For directors, the benefits can outweigh the risks of embracing social media — provided you follow a few ground rules.

    Social media has become an important means of communication that gives customers, employees and organisations a voice. Most companies closely monitor their brand’s social media these days and it’s a great way of staying informed about the sentiment towards your organisation. It can also improve conversations with executives, management and other stakeholders.

    But as a director or senior executive, what does the shifting social media landscape mean for your personal online presence? While the constant flux of social media can be unsettling for some, there are directors out there showing us how it can be done — and done well. That includes following and posting regularly on LinkedIn, Twitter, Instagram or Facebook.

    To be successful on social media, you have to remember it’s about what your audience wants from you.

    Career necessity

    Diane Smith-Gander FAICD (@DianeSmithG), a non-executive director of Wesfarmers and AGL Energy and the chair of Safe Work Australia has found social media an effective way to share her interests, showcase strengths and build real-world relationships. “My social media profile is an important part of people seeing me as open to new ideas.”

    Effective networking is vital for people in high-level leadership roles. The better that people get to know what you stand for, the more opportunities become available to you as a leader. Smith-Gander says people feel more comfortable engaging her in business settings about subjects they know she is passionate about because they follow her on Twitter or LinkedIn. She has also been offered board positions and speaking engagements, thanks in part to her social profile.

    Smith-Gander recommends adding your personality, opinions and thoughts to shared articles. “When I post on LinkedIn, I share on my areas of interest as well as conferences and events. I get the most engagement when I explain why it’s important and what it means for my community.”

    She also checks her LinkedIn and Twitter analytics. Both platforms have free analytics for users to track what people have clicked on and how they have engaged with that share. It can help you refine what you share with your audience and better understand what resonates. To be successful on social media, you have to remember it’s about what your audience wants from you.

    Why be there

    Ming Long GAICD (@MingYLong), a non-executive director of AMP Capital Funds Management and the Diversity Council Australia, says there are three reasons for executives and directors to be on social media.

    “First, it’s like an insurance policy for your career. Whenever you transition or change your role, people still know who you are outside any one position you might hold.

    “Second, it’s information.” She joined Twitter in 2014 just to check it out. Over time, Long found she was diversifying her sources of information and being referred articles by people she respected on subjects that interested her. She could see what other directors and consumers cared about.

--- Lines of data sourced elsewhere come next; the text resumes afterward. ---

(* ===== verification/JsonLexSpec.v ===== *)
(** * What a tokenizer promises, and that the four classes keep it

    The specification is a function on the rest of the input: [lex] gives the
    next token and what is left.  The classes differ in one point, what they
    do with a word that starts like a keyword and is none: the table of
    functions and the computed goto drop its first character, the switch and
    the table of classes leave the position where it is; [lex] has a parameter
    for it.  [Lexer] is the interface the theorems on whole inputs are proved
    against; the last section has its four instances. *)

From S2P Require Import Prelude JsonChar JsonLex.

(** ** The specification *)

Inductive Kw : Set := KwTrue | KwFalse | KwNull.

Definition kw_text (k : Kw) : list ascii :=
  match k with KwTrue => kw_true | KwFalse => kw_false | KwNull => kw_null end.

Definition kw_token (k : Kw) : JsonToken.t :=
  match k with
  | KwTrue => JsonToken.True_ | KwFalse => JsonToken.False_ | KwNull => JsonToken.Null
  end.

(** What the first character of a token announces. *)
Inductive Kind : Set :=
  | KSkip | KSingle (tok : JsonToken.t) | KString | KNumber | KKeyword (k : Kw) | KInvalid.

#[export] Instance Kw_eq_dec : EqDecision Kw.
Proof. solve_decision. Defined.
#[export] Instance Kind_eq_dec : EqDecision Kind.
Proof. solve_decision. Defined.

Definition kind (c : ascii) : Kind :=
  match c with
  | " " | "009" | "010" | "013" => KSkip
  | "{" => KSingle JsonToken.ObjectStart
  | "}" => KSingle JsonToken.ObjectEnd
  | "[" => KSingle JsonToken.ArrayStart
  | "]" => KSingle JsonToken.ArrayEnd
  | ":" => KSingle JsonToken.Colon
  | "," => KSingle JsonToken.Comma
  | "034" => KString
  | "t" => KKeyword KwTrue
  | "f" => KKeyword KwFalse
  | "n" => KKeyword KwNull
  | "-" | "0" | "1" | "2" | "3" | "4" | "5" | "6" | "7" | "8" | "9" => KNumber
  | _ => KInvalid
  end%char.

(** The rest of a string literal after the opening quote: a backslash takes the
    next character with it. *)
Fixpoint lex_string (s : list ascii) : JsonToken.t * list ascii :=
  match s with
  | [] => (JsonToken.Invalid, [])
  | c :: s =>
      if (c =? "034")%char then (JsonToken.String, s)
      else if (c =? "\")%char then
        match s with [] => (JsonToken.Invalid, []) | _ :: s => lex_string s end
      else lex_string s
  end.

Fixpoint lex_number (s : list ascii) : list ascii :=
  match s with
  | c :: s' => if number_char c then lex_number s' else s
  | [] => []
  end.

(** The rest of a text after a given word. *)
Fixpoint strip (w s : list ascii) : option (list ascii) :=
  match w, s with
  | [], _ => Some s
  | a :: w, c :: s => if (c =? a)%char then strip w s else None
  | _ :: _, [] => None
  end.

Definition lex_keyword (recover : bool) (k : Kw) (s : list ascii) :
    JsonToken.t * list ascii :=
  match strip (kw_text k) s with
  | Some s' => (kw_token k, s')
  | None => (JsonToken.Invalid, if recover then tail s else s)
  end.

Fixpoint lex (recover : bool) (s : list ascii) : JsonToken.t * list ascii :=
  match s with
  | [] => (JsonToken.End, [])
  | c :: s' =>
      match kind c with
      | KSkip => lex recover s'
      | KSingle tok => (tok, s')
      | KString => lex_string s'
      | KNumber => (JsonToken.Number, lex_number s')
      | KKeyword k => lex_keyword recover k s
      | KInvalid => (JsonToken.Invalid, s')
      end
  end.

(** The whole stream of tokens of a text, the end excluded. *)
Inductive lexes (recover : bool) : list ascii -> list JsonToken.t -> Prop :=
  | lexes_end s s' : lex recover s = (JsonToken.End, s') -> lexes recover s []
  | lexes_token s tok s' toks :
      lex recover s = (tok, s') -> tok <> JsonToken.End -> lexes recover s' toks ->
      lexes recover s (tok :: toks).

(** ** Objects and the text they see *)

Definition sees (t : Tok) (s : list ascii) : Prop :=
  exists pre, input_ t = pre ++ s /\ pos_ t = Z.of_nat (length pre).

(** The object with [s] left of its input. *)
Definition upto (t : Tok) (s : list ascii) : Tok :=
  mkTok (input_ t) (size t - Z.of_nat (length s)).

Lemma sees_drop t : 0 <= pos_ t <= size t -> sees t (drop (Z.to_nat (pos_ t)) (input_ t)).
Proof.
  unfold size. intros H. exists (take (Z.to_nat (pos_ t)) (input_ t)).
  rewrite take_drop, length_take. split; [done | lia].
Qed.

Lemma sees_range t s : sees t s -> 0 <= pos_ t <= size t.
Proof.
  intros (pre & E & P). unfold size. rewrite E, P, length_app. lia.
Qed.

Lemma sees_upto t s : sees t s -> t = upto t s.
Proof.
  intros (pre & E & P). destruct t as [i p]; unfold upto, size; simpl in *.
  f_equal. rewrite E, P, length_app. lia.
Qed.

Lemma sees_size t s : sees t s -> size t - pos_ t = Z.of_nat (length s).
Proof. intros (pre & E & P). unfold size. rewrite E, P, length_app. lia. Qed.

Lemma sees_more t s : sees t s -> more t = match s with [] => false | _ => true end.
Proof.
  intros Hs. pose proof (sees_size _ _ Hs). unfold more.
  destruct s; cbn [length] in *; [apply Z.ltb_ge | apply Z.ltb_lt]; lia.
Qed.

Lemma sees_at t s i c : sees t s -> s !! i = Some c -> peek (Z.of_nat i) t = Ok c.
Proof.
  intros (pre & E & P) Hi. unfold peek. apply at_index_lookup; [lia|].
  rewrite E, P, <- Nat2Z.inj_add, Nat2Z.id, lookup_app_r by lia.
  rewrite <- Hi. f_equal. lia.
Qed.

Lemma sees_peek t c s : sees t (c :: s) -> peek 0 t = Ok c.
Proof. intros H. by apply (sees_at t (c :: s) 0). Qed.

Lemma sees_app t w s : sees t (w ++ s) -> sees (adv (Z.of_nat (length w)) t) s.
Proof.
  intros (pre & E & P). exists (pre ++ w). unfold adv; simpl.
  rewrite E, P, <- app_assoc, length_app. split; [done | lia].
Qed.

Lemma sees_adv t c s : sees t (c :: s) -> sees (adv 1 t) s.
Proof. apply (sees_app t [c] s). Qed.

Lemma sees_turns t s : sees t s -> (length s < turns t)%nat.
Proof. intros (pre & E & _). unfold turns. rewrite E, length_app. lia. Qed.

Lemma upto_adv t n s : upto (adv n t) s = upto t s.
Proof. reflexivity. Qed.

Lemma upto_sees t s s' : sees t s -> s' `suffix_of` s -> sees (upto t s') s'.
Proof.
  intros (pre & E & P) [k ->]. exists (pre ++ k). unfold upto, size; cbn.
  rewrite E, !length_app, <- app_assoc. split; [done | lia].
Qed.

Lemma sees_inj t s s' : sees t s -> sees t s' -> s = s'.
Proof.
  intros (p & E & P) (p' & E' & P').
  rewrite E in E'. apply app_inj_1 in E' as [_ ?]; [done | lia].
Qed.

#[export] Hint Resolve sees_adv sees_peek sees_more upto_sees : cxx.

(** ** The shared loops *)

(** A finite check over the characters. *)
Lemma char_check (P : ascii -> bool) :
  forallb P (ascii_of_nat <$> seq 0 256) = true -> forall c, P c = true.
Proof.
  intros H c. apply (forallb_elem _ _ _ H), list_elem_of_In, list_elem_of_fmap.
  exists (nat_of_ascii c). rewrite ascii_nat_embedding. split; [done|].
  apply elem_of_seq. pose proof (nat_ascii_bounded c). lia.
Qed.

Lemma lex_string_suffix s : (lex_string s).2 `suffix_of` s.
Proof.
  induction s as [[|c s] IH] using (induction_ltof1 _ length); [done|].
  unfold ltof in IH. cbn [lex_string]. case_match; [by apply suffix_cons_r|].
  case_match.
  - destruct s as [|d s]; [by apply suffix_nil|].
    do 2 apply suffix_cons_r. apply IH; cbn; lia.
  - apply suffix_cons_r, IH; cbn; lia.
Qed.

Lemma lex_number_suffix s : lex_number s `suffix_of` s.
Proof.
  induction s as [|c s IH]; [done|]. cbn [lex_number].
  case_match; [by apply suffix_cons_r | done].
Qed.

Lemma strip_app w s s' : strip w s = Some s' <-> s = w ++ s'.
Proof.
  revert s. induction w as [|a w IH]; intros s; simpl.
  - split; [by intros [= ->] | by intros ->].
  - destruct s as [|c s]; [done|]. destruct (Ascii.eqb_spec c a) as [->|Hne].
    + rewrite IH. split; [by intros -> | by intros [= ->]].
    + split; [done | by intros [= ]].
Qed.

Lemma lex_keyword_suffix r k s : (lex_keyword r k s).2 `suffix_of` s.
Proof.
  unfold lex_keyword. destruct (strip _ s) eqn:E; simpl.
  - apply strip_app in E as ->. by apply suffix_app_r.
  - destruct r; [|done]. destruct s; [done | by apply suffix_cons_r].
Qed.

Lemma lex_suffix r s : (lex r s).2 `suffix_of` s.
Proof.
  induction s as [|c s IH]; [done|]. cbn [lex].
  destruct (kind c); simpl; auto using suffix_cons_r, lex_string_suffix,
    lex_number_suffix, lex_keyword_suffix.
Qed.

Lemma string_loop_spec n t s :
  sees t s -> (length s < n)%nat ->
  loop string_body n t = Ok ((lex_string s).1, upto t (lex_string s).2).
Proof.
  revert t s. induction n as [n IH] using lt_wf_ind. intros t s Hs Hn.
  destruct n as [|n]; [lia|]. rewrite loop_S. unfold string_body.
  rewrite (sees_more t s Hs). destruct s as [|c s]; cbn [lex_string].
  { cbn. by rewrite <- (sees_upto t []). }
  rewrite (sees_peek t c s Hs), bind_ok. cbn [length] in Hn.
  pose proof (sees_adv _ _ _ Hs) as Hs1. rewrite (sees_more _ _ Hs1).
  destruct (c =? "034")%char; [cbn; by rewrite (sees_upto _ _ Hs1)|].
  destruct (c =? "\")%char, s as [|d s]; cbn [andb]; rewrite bind_ok;
    cbn [length] in Hn; (erewrite (IH n); [|lia|eauto with cxx|cbn; lia]); done.
Qed.

Lemma number_loop_spec n t s :
  sees t s -> (length s < n)%nat ->
  loop number_body n t = Ok (JsonToken.Number, upto t (lex_number s)).
Proof.
  revert t s. induction n as [|n IH]; intros t s Hs Hn; [lia|].
  rewrite loop_S. unfold number_body. rewrite (sees_more t s Hs).
  destruct s as [|c s]; cbn [lex_number].
  { cbn. by rewrite <- (sees_upto t []). }
  rewrite (sees_peek t c s Hs), bind_ok. cbn [length] in Hn.
  destruct (number_char c); cbn.
  - rewrite (IH _ s); [done | eauto with cxx | lia].
  - by rewrite <- (sees_upto t (c :: s)).
Qed.

Lemma keyword_loop_spec kw t s n i :
  sees t s -> (i <= length kw <= length s)%nat -> (length kw - i < n)%nat ->
  loop (keyword_body kw (Z.of_nat (length kw)) t) n (Z.of_nat i) =
  Ok (match strip (drop i kw) (drop i s) with Some _ => true | None => false end).
Proof.
  intros Hs. revert i. induction n as [|n IH]; intros i Hi Hn; [lia|].
  rewrite loop_S. unfold keyword_body at 2.
  destruct (Z.ltb_spec (Z.of_nat i) (Z.of_nat (length kw))).
  - destruct (lookup_lt_is_Some_2 kw i) as [k Hk]; [lia|].
    destruct (lookup_lt_is_Some_2 s i) as [c Hc]; [lia|].
    rewrite (sees_at _ _ _ _ Hs Hc), bind_ok.
    rewrite (at_index_lookup _ _ k), bind_ok by (try lia; by rewrite Nat2Z.id).
    rewrite (drop_S kw k i Hk), (drop_S s c i Hc). cbn [strip].
    destruct (c =? k)%char; [|done]. cbn. rewrite <- IH by lia. f_equal. lia.
  - assert (i = length kw) as -> by lia. by rewrite drop_all.
Qed.

Lemma parse_keyword_spec kw tok t s :
  sees t s ->
  parse_keyword kw (Z.of_nat (length kw)) tok t =
  Ok (match strip kw s with
      | Some s' => (tok, upto t s')
      | None => (JsonToken.Invalid, t)
      end).
Proof.
  intros Hs. unfold parse_keyword. pose proof (sees_size _ _ Hs).
  destruct (Z.ltb_spec (size t) (pos_ t + Z.of_nat (length kw))).
  - destruct (strip kw s) eqn:E; [|done].
    apply strip_app in E as ->. rewrite length_app in *. lia.
  - rewrite (keyword_loop_spec kw t s _ 0) by (done || lia).
    rewrite bind_ok, !drop_0. destruct (strip kw s) as [s'|] eqn:E; [|done].
    apply strip_app in E as ->. by rewrite (sees_upto _ _ (sees_app _ _ _ Hs)).
Qed.

(** ** The switch *)

(** What a class that leaves a malformed keyword in place does with a
    character, by its kind. *)
Definition stay_turn (c : ascii) (t : Tok) : res (Tok + JsonToken.t * Tok) :=
  match kind c with
  | KSkip => Ok (inl (adv 1 t))
  | KSingle tok => found tok (adv 1 t)
  | KString => r ← loop string_body (turns t) (adv 1 t); Ok (inr r)
  | KNumber => r ← loop number_body (turns t) (adv 1 t); Ok (inr r)
  | KKeyword k =>
      r ← parse_keyword (kw_text k) (Z.of_nat (length (kw_text k))) (kw_token k) t;
      Ok (inr r)
  | KInvalid => found JsonToken.Invalid (adv 1 t)
  end.

Lemma string_spec t c s :
  sees t (c :: s) ->
  loop string_body (turns t) (adv 1 t) = Ok ((lex_string s).1, upto t (lex_string s).2).
Proof.
  intros Hs. rewrite (string_loop_spec _ _ s); eauto with cxx.
  pose proof (sees_turns _ _ Hs); cbn [length] in *; lia.
Qed.

Lemma number_spec t c s :
  sees t (c :: s) ->
  loop number_body (turns t) (adv 1 t) = Ok (JsonToken.Number, upto t (lex_number s)).
Proof.
  intros Hs. rewrite (number_loop_spec _ _ s); eauto with cxx.
  pose proof (sees_turns _ _ Hs); cbn [length] in *; lia.
Qed.

Definition lex_result (r : bool) (t : Tok) (s : list ascii) : JsonToken.t * Tok :=
  ((lex r s).1, upto t (lex r s).2).

Lemma stay_turn_spec t c s :
  sees t (c :: s) ->
  stay_turn c t =
    match kind c with
    | KSkip => Ok (inl (adv 1 t))
    | _ => Ok (inr (lex_result false t (c :: s)))
    end.
Proof.
  intros Hs. unfold stay_turn, lex_result. cbn [lex].
  pose proof (sees_upto _ _ (sees_adv _ _ _ Hs)) as E1. rewrite upto_adv in E1.
  destruct (kind c) as [|tok| | |k|]; cbn [fst snd]; unfold found; try by rewrite E1.
  - by rewrite (string_spec t c s Hs).
  - by rewrite (number_spec t c s Hs).
  - rewrite (parse_keyword_spec _ _ t _ Hs), bind_ok. unfold lex_keyword.
    destruct (strip _ _); cbn; [done | by rewrite <- (sees_upto _ _ Hs)].
Qed.

(** A loop that skips whitespace and otherwise leaves with the next token. *)
Lemma lex_loop_spec r (body : Tok -> res (Tok + JsonToken.t * Tok)) n t s :
  (forall t, sees t [] -> body t = found JsonToken.End t) ->
  (forall t c s, sees t (c :: s) ->
     body t = match kind c with
              | KSkip => Ok (inl (adv 1 t))
              | _ => Ok (inr (lex_result r t (c :: s)))
              end) ->
  sees t s -> (length s < n)%nat -> loop body n t = Ok (lex_result r t s).
Proof.
  intros Hnil Hcons. revert t s. induction n as [|n IH]; intros t s Hs Hn; [lia|].
  rewrite loop_S. destruct s as [|c s].
  - rewrite (Hnil t Hs). cbn. by rewrite (sees_upto t [] Hs) at 1.
  - rewrite (Hcons t c s Hs). unfold lex_result. cbn [lex length] in *.
    destruct (kind c); cbn [mbind res_bind]; [|done..].
    rewrite (IH _ s); eauto with cxx. lia.
Qed.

    The third reason? “To be active on issues I really care about. I’m there to talk about climate change, equality and diversity. Being part of that conversation is important.”

    Tweet smart

    Dr Kirstin Ferguson FAICD (@kirstinferguson), a non-executive director of the ABC, Hyne Timber and SCA Property Group, says it is necessary to have a presence on social media and you can do so without detracting from your corporate responsibilities. “Just as you wouldn’t give a speech to a group of people where you deliberately say things that could be misconstrued or misrepresent the brand or position of your company, you don’t tweet or write posts that do the same. It requires the same level of common sense you use in every interaction you have outside the boardroom,” she says.

    “Social media is a great way to present yourself authentically through topics you follow, people you connect with and articles you share.”

    Finding the platform that works for you and producing original content is critical.

    Don't be afraid

    Jamie Wilkinson GAICD, director of design and digital at PR agency Cannings Purple, warns that scepticism or fear of social media is one of three common social media mistakes. “Business leaders who refuse to engage on social media demonstrate a fundamental misunderstanding of its importance and the potential it has to be a serious risk to any business.”

    Directors need to think about how social media might work as an extension of their personal or professional brand. Finding the platform that works for you and producing original content is critical. Some directors outsource the management of their personal accounts, but higher engagement comes when directors use the platforms themselves.

    Social media tips


    • Be authentic. Your social media should be a true reflection of who you are. Engage with others as a real person and keep language simple and clear.
    • Share and engage on topics you have a genuine interest in.
    • Use the block or mute button when necessary.
    • Stick to the facts wherever possible.
    • Connect in real life with people you click with online and build those real-world connections.


    • Engage with trolls (make liberal use of the mute or block button).
    • Use abusive language.
    • Plagiarise other social users.
    • Let mistakes linger. Delete them quickly and/or acknowledge the mistake and move on.

    In its resource Want a Seat at the Board Table? Insights on starting your director career, the AICD recommends picking social media platforms you are most comfortable with.